--- AVAILABLE DATA Enclosed Below ---

Lemma msg_decode_any fuel ua mb :
  mbuf_wf mb -> zlength (rest mb) < 4 * Z.of_nat fuel ->
  exists r ua', stun_msg_decode fuel ua mb = Some (r, ua', mb)
    /\ match r with Err e => stun_error e | Ok msg => accepted mb msg end.
Proof.
  intros W Hf. unfold stun_msg_decode. pose proof (hdr_decode_any mb W) as Hh.
  assert (Hpos : forall mb', advances mb mb' -> mbuf_set_pos mb' (mb_pos mb) = mb).
  { intros mb' Ha. destruct (Ha W) as (_ & E1 & E2 & E3 & _). destruct mb, mb'. cbn in *. by subst. }
  destruct (stun_hdr_decode mb) as [[h|e] mb1].
  - destruct Hh as (-> & Hwf & Hm & r & Er & Hr). pose proof (zlength_stun_hdr h (proj2 (proj2 (proj2 Hwf)))) as H20.
    destruct (adv_step mb _ _ 20 W Er H20) as [W1 R1]. pose proof (zlength_rest mb W) as Hz. rewrite Er, zlength_app, H20 in Hz.
    assert (Ha : advances mb (adv mb 20)) by (apply advances_set_pos; pose proof (zlength_nonneg r); lia).
    destruct (mem_alloc SIZEOF_STUN_MSG); [|rewrite Hpos by done; eexists _, _; split; [done|by right; left]].
    rewrite mbuf_get_left_rest, R1 by done. pose proof (proj1 (proj2 Hwf)) as H16. unfold is_u16 in H16.
    assert (Hlt : zlength r < 2 ^ 63) by (assert (W' := W); mbuf_wf_facts; lia).
    rewrite wrap_small by lia.
    destruct (decode_attrs_any fuel (hdr_tid h) (zlength r - hdr_len h) (option_map (fun _ => []) ua) [] (adv mb 20))
      as (res & ua' & mb' & -> & Ha' & Hres); [done|lia|rewrite R1; rewrite Er, zlength_app in Hf; lia|].
    cbn. rewrite Hpos by by etransitivity. eexists _, _. split; [done|]. destruct res as [l1|e]; [|done].
    destruct Hres as (l' & -> & Hc & Hok). rewrite R1 in Hc. unfold accepted. cbn [msg_mb msg_start msg_hdr msg_attrl app]. split_and!; try done; try apply Hwf; [by exists r|lia].
  - destruct Hh as [-> Ha]. rewrite Hpos by done. eexists _, _. split; [done|by left].
Qed.

(** C38: the decoder on arbitrary bytes: it returns, with the buffer as it
    was, and fails only with EBADMSG, ENOMEM or EAFNOSUPPORT; the header of an
    accepted message is the one in the buffer, the announced length is a
    multiple of four that does not exceed what was received, and the decoded
    attributes fit in that length: the 4 bytes of the header of each and the
    bytes of its decoded value ([val_size]: addresses, strings, integers, the
    part of the buffer that DATA refers to; an attribute of unknown type has no
    decoded value) add up to at most the announced length, where every
    MESSAGE-INTEGRITY has 20 bytes and every FINGERPRINT 4. *)
Theorem stun_msg_decode_safe fuel ua mb :
  mbuf_wf mb -> zlength (rest mb) < 4 * Z.of_nat fuel ->
  exists r ua', stun_msg_decode fuel ua mb = Some (r, ua', mb)
    /\ match r with
       | Err e => e = EBADMSG \/ e = ENOMEM \/ e = EAFNOSUPPORT
       | Ok msg => accepted mb msg
       end.
Proof. apply msg_decode_any. Qed.

Lemma find_attr_spec msg type a : stun_msg_attr msg type = Some a -> a ∈ msg_attrl msg /\ attr_type a = type.
Proof. intros [Hi He]%List.find_some. bool_prop. split; [by apply list_elem_of_In|done]. Qed.

Lemma attrs_cost_elem l a : a ∈ l -> 4 + val_size (attr_v a) <= attrs_cost l.
Proof.
  induction l as [|b l IH]; [by intros ?%elem_of_nil|]. rewrite attrs_cost_cons. pose proof (attrs_cost_nonneg l).
  pose proof (val_size_nonneg (attr_v b)). intros [->|Hl]%elem_of_cons; [lia|]. specialize (IH Hl). lia.
Qed.

Lemma attrs_cost_elem2 l a b :
  a ∈ l -> b ∈ l -> attr_type a <> attr_type b -> 8 + val_size (attr_v a) + val_size (attr_v b) <= attrs_cost l.
Proof.
  induction l as [|c l IH]; [by intros ?%elem_of_nil|]. rewrite attrs_cost_cons. pose proof (attrs_cost_nonneg l).
  pose proof (val_size_nonneg (attr_v c)).
  intros [->|Ha]%elem_of_cons [->|Hb]%elem_of_cons Hne; [done|apply attrs_cost_elem in Hb; lia|apply attrs_cost_elem in Ha; lia|].
  specialize (IH Ha Hb Hne). lia.
Qed.

Context {L : EvpLaws} (Ham : ample_memory).

Lemma chk_mi_any fuel ua ua' mb msg mb' key mi :
  mbuf_wf mb -> mb_pos mb < 2 ^ 30 -> zlength (rest mb) < 4 * Z.of_nat fuel ->
  stun_msg_decode fuel ua mb = Some (Ok msg, ua', mb') ->
  stun_msg_attr msg STUN_ATTR_MSG_INTEGRITY = Some mi ->
  let h := msg_hdr msg in
  exists d body tail mb2,
    attr_v mi = VMi d /\ rest mb = hdr_bytes h ++ body ++ tail /\ hdr_len h = zlength body + mi_tail_len msg
    /\ stun_msg_chk_mi msg key
         = (if bool_decide (d = hmac_sha1 key (hdr_bytes (with_len h (zlength body + MI_SIZE)) ++ body) (replicate 20 0))
            then 0 else EBADMSG, StunMsg h (msg_attrl msg) mb2 (msg_start msg))
    /\ content mb2 = content mb /\ mb_pos mb2 = mb_pos mb.
Proof.
  intros W Hp Hf Hdec Hmi h. destruct (msg_decode_any fuel ua mb W Hf) as (r & u & Es & Hr).
  rewrite Es in Hdec. injection Hdec as -> _ _. destruct Hr as (Emb & Est & Hwf & _ & (r & Er & Hle) & Hc & Hok).
  destruct (find_attr_spec _ _ _ Hmi) as [Hin Hty].
  assert (Hall : forall a, a ∈ msg_attrl msg -> attr_ok a) by (intros a Ha; exact (proj1 (List.Forall_forall _ _) Hok a (proj1 (list_elem_of_In _ _) Ha))).
  destruct (proj1 (Hall mi Hin) Hty) as (d & Hd & Hd20).
  assert (Hroom : mi_tail_len msg <= hdr_len h).
  { unfold mi_tail_len, has_fp, MI_SIZE, FP_SIZE. destruct (stun_msg_attr msg STUN_ATTR_FINGERPRINT) as [fp|] eqn:Efp.
    - destruct (find_attr_spec _ _ _ Efp) as [Hinf Htf]. pose proof (attrs_cost_elem2 _ _ _ Hin Hinf ltac:(by rewrite Hty, Htf)) as Hx.
      rewrite (proj1 (fixed_val_size _ (Hall mi Hin)) Hty), (proj2 (fixed_val_size _ (Hall fp Hinf)) Htf) in Hx. fold h in Hc. lia.
    - pose proof (attrs_cost_elem _ _ Hin) as Hx. rewrite (proj1 (fixed_val_size _ (Hall mi Hin)) Hty) in Hx. fold h in Hc. lia. }
  assert (Hmt : 0 <= mi_tail_len msg) by (unfold mi_tail_len; case_match; done).
  set (n := hdr_len h - mi_tail_len msg) in *. rewrite <- (ztake_zdrop n r) in Er.
  assert (Hbl : zlength (ztake n r) = n) by (apply zlength_ztake; fold h in Hle; lia).
  destruct (chk_mi_exact Ham msg key (ztake (mb_pos mb) (content mb)) (ztake n r) (zdrop n r) (mb_pos mb) mi d)
    as (mb2 & Echk & Hh2); try done.
  - rewrite zlength_ztake; [lia|]. rewrite zlength_content by done. assert (W' := W). mbuf_wf_facts. lia.
  - rewrite Emb. split; [done| |done]. rewrite <- Er. unfold rest. by rewrite ztake_zdrop.
  - rewrite Est. rewrite zlength_ztake; [done|]. rewrite zlength_content by done. assert (W' := W). mbuf_wf_facts. lia.
  - fold h. lia.
  - exists d, (ztake n r), (zdrop n r), mb2. split_and!; [done|done|fold h in Hbl |- *; lia|done| |].
    + rewrite (holds_content _ _ _ Hh2), <- Er. unfold rest. by rewrite ztake_zdrop.
    + rewrite (holds_pos _ _ _ Hh2), zlength_ztake; [done|]. rewrite zlength_content by done. assert (W' := W). mbuf_wf_facts. lia.
Qed.

(** The integrity check of any accepted message, whatever bytes it came
    from: it succeeds exactly when the first MESSAGE-INTEGRITY attribute is the
    HMAC-SHA1 of the header and the bytes before the last 24 of the announced
    length (the last 32 when there is a fingerprint), with the length field
    reduced by the size of the fingerprint; the length never underflows, and
    the message and its buffer are afterwards as they were. *)
Theorem stun_chk_mi_exact fuel ua ua' mb msg mb' key mi :
  mbuf_wf mb -> mb_pos mb < 2 ^ 30 -> zlength (rest mb) < 4 * Z.of_nat fuel ->
  stun_msg_decode fuel ua mb = Some (Ok msg, ua', mb') ->
  stun_msg_attr msg STUN_ATTR_MSG_INTEGRITY = Some mi ->
  let h := msg_hdr msg in
  exists d body tail mb2,
    attr_v mi = VMi d /\ rest mb = hdr_bytes h ++ body ++ tail /\ hdr_len h = zlength body + mi_tail_len msg
    /\ stun_msg_chk_mi msg key
         = (if bool_decide (d = hmac_sha1 key (hdr_bytes (with_len h (zlength body + MI_SIZE)) ++ body) (replicate 20 0))
            then 0 else EBADMSG, StunMsg h (msg_attrl msg) mb2 (msg_start msg))
    /\ content mb2 = content mb /\ mb_pos mb2 = mb_pos mb.
Proof. by apply chk_mi_any. Qed.
End Safe.

(** ** Message types *)

(** What STUN_CLASS adds to the class: bits 4 and 6 of the method. *)
Definition method_leak (m : Z) : Z := Z.lor (Z.land (Z.shiftr m 6) 1) (Z.shiftl (Z.land (Z.shiftr m 4) 1) 1).

Lemma type_fields_all :
  forallb (fun m => forallb (fun c =>
    (STUN_METHOD (STUN_TYPE m c) =? m) && (STUN_CLASS (STUN_TYPE m c) =? Z.lor c (method_leak m)))
    [0; 1; 2; 3]) (seqZ 0 4096) = true.
Proof. vm_compute. reflexivity. Qed.

(** The type field and its parts: the method of STUN_TYPE(m, c) is m for
    every 12-bit method and 2-bit class, but STUN_CLASS gives the class only
    when bits 4 and 6 of the method are clear, as they are for the methods of
    stun.h; otherwise those bits appear in it. *)
Theorem stun_type_fields m c :
  0 <= m < 4096 -> 0 <= c < 4 ->
  STUN_METHOD (STUN_TYPE m c) = m /\ STUN_CLASS (STUN_TYPE m c) = Z.lor c (method_leak m)
  /\ (Z.land m 0x50 = 0 -> STUN_CLASS (STUN_TYPE m c) = c).
Proof.
  intros Hm Hc. pose proof (proj1 (forallb_forall _ _) type_fields_all m) as Hall.
  specialize (Hall (proj1 (list_elem_of_In _ _) (proj2 (elem_of_seqZ _ _ _) Hm))). cbv beta in Hall.
  pose proof (proj1 (forallb_forall _ _) Hall c) as Hone.
  assert (Hin : In c [0; 1; 2; 3]) by (cbn; lia). specialize (Hone Hin). apply andb_true_iff in Hone as [H1 H2]. bool_prop.
  split; [done|]. split; [done|]. intros H50. rewrite H2. unfold method_leak.
  assert (Hbit : forall i, 0 <= i -> Z.testbit 0x50 i = true -> Z.testbit m i = false).
  { intros i Hi Hb. pose proof (f_equal (fun x => Z.testbit x i) H50) as Hx. cbv beta in Hx.
    rewrite Z.land_spec, Hb, Z.bits_0, andb_true_r in Hx. done. }
  assert (Hz : forall i, 0 <= i -> Z.testbit m i = false -> Z.land (Z.shiftr m i) 1 = 0).
  { intros i Hi Hb. change 1 with (Z.ones 1). rewrite Z.land_ones, <- Z.bit0_mod, Z.shiftr_spec, Z.add_0_l, Hb by lia. done. }
  rewrite (Hz 6), (Hz 4) by (try lia; apply Hbit; done). apply Z.lor_0_r.
Qed.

--- End of Enclosed AVAILABLE DATA ---

- TASK OBJECTIVE
The first line of the entries above and every line after it, up to and including the line with "assert (Hpos : forall", should be set down exactly.

- SOLUTION
Lemma msg_decode_any fuel ua mb :
  mbuf_wf mb -> zlength (rest mb) < 4 * Z.of_nat fuel ->
  exists r ua', stun_msg_decode fuel ua mb = Some (r, ua', mb)
    /\ match r with Err e => stun_error e | Ok msg => accepted mb msg end.
Proof.
  intros W Hf. unfold stun_msg_decode. pose proof (hdr_decode_any mb W) as Hh.
  assert (Hpos : forall mb', advances mb mb' -> mbuf_set_pos mb' (mb_pos mb) = mb).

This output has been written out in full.